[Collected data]

- - -

(** * VectorDBBench: the LanceDB and LanceDB Cloud client adapters

    A shallow embedding of
    [vectordb_bench/backend/clients/lancedb/{config,lancedb}.py] and
    [vectordb_bench/backend/clients/lancedb_cloud/{config,lancedb_cloud}.py].

    Python values that cross the adapter boundary are modelled by small
    inductive types, dictionaries by [gmap string _], and the methods by a
    state-and-exception monad whose state holds the adapter object, the
    state of the external vector store, the log of the calls issued to it,
    and the lines written to stdout and to the module logger. *)

From Stdlib Require Import ZArith String List.
From Stdlib Require Import Floats.PrimFloat.
From stdpp Require Import base option gmap strings list fin_maps pretty.

Open Scope Z_scope.
Open Scope string_scope.

(** ** Python values and dictionaries *)

(** The scalar values the adapters read from or write into dictionaries:
    [None], an [int], a [str]. *)
Inductive PyVal : Type :=
| VNone
| VInt (z : Z)
| VStr (s : string).

#[global] Instance PyVal_eq_dec : EqDecision PyVal.
Proof. solve_decision. Defined.

(** [str(v)], as an f-string or [print] renders a value. *)
Definition py_str (v : PyVal) : string :=
  match v with
  | VNone => "None"
  | VInt z => pretty z
  | VStr s => s
  end.

(** [int | None] field to Python value. *)
Definition of_opt_int (o : option Z) : PyVal :=
  match o with
  | Some z => VInt z
  | None => VNone
  end.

- - -

Give all the records above again, wording unchanged.

(** * VectorDBBench: the LanceDB and LanceDB Cloud client adapters

    A shallow embedding of
    [vectordb_bench/backend/clients/lancedb/{config,lancedb}.py] and
    [vectordb_bench/backend/clients/lancedb_cloud/{config,lancedb_cloud}.py].

    Python values that cross the adapter boundary are modelled by small
    inductive types, dictionaries by [gmap string _], and the methods by a
    state-and-exception monad whose state holds the adapter object, the
    state of the external vector store, the log of the calls issued to it,
    and the lines written to stdout and to the module logger. *)

From Stdlib Require Import ZArith String List.
From Stdlib Require Import Floats.PrimFloat.
From stdpp Require Import base option gmap strings list fin_maps pretty.

Open Scope Z_scope.
Open Scope string_scope.

(** ** Python values and dictionaries *)

(** The scalar values the adapters read from or write into dictionaries:
    [None], an [int], a [str]. *)
Inductive PyVal : Type :=
| VNone
| VInt (z : Z)
| VStr (s : string).

#[global] Instance PyVal_eq_dec : EqDecision PyVal.
Proof. solve_decision. Defined.

(** [str(v)], as an f-string or [print] renders a value. *)
Definition py_str (v : PyVal) : string :=
  match v with
  | VNone => "None"
  | VInt z => pretty z
  | VStr s => s
  end.

(** [int | None] field to Python value. *)
Definition of_opt_int (o : option Z) : PyVal :=
  match o with
  | Some z => VInt z
  | None => VNone
  end.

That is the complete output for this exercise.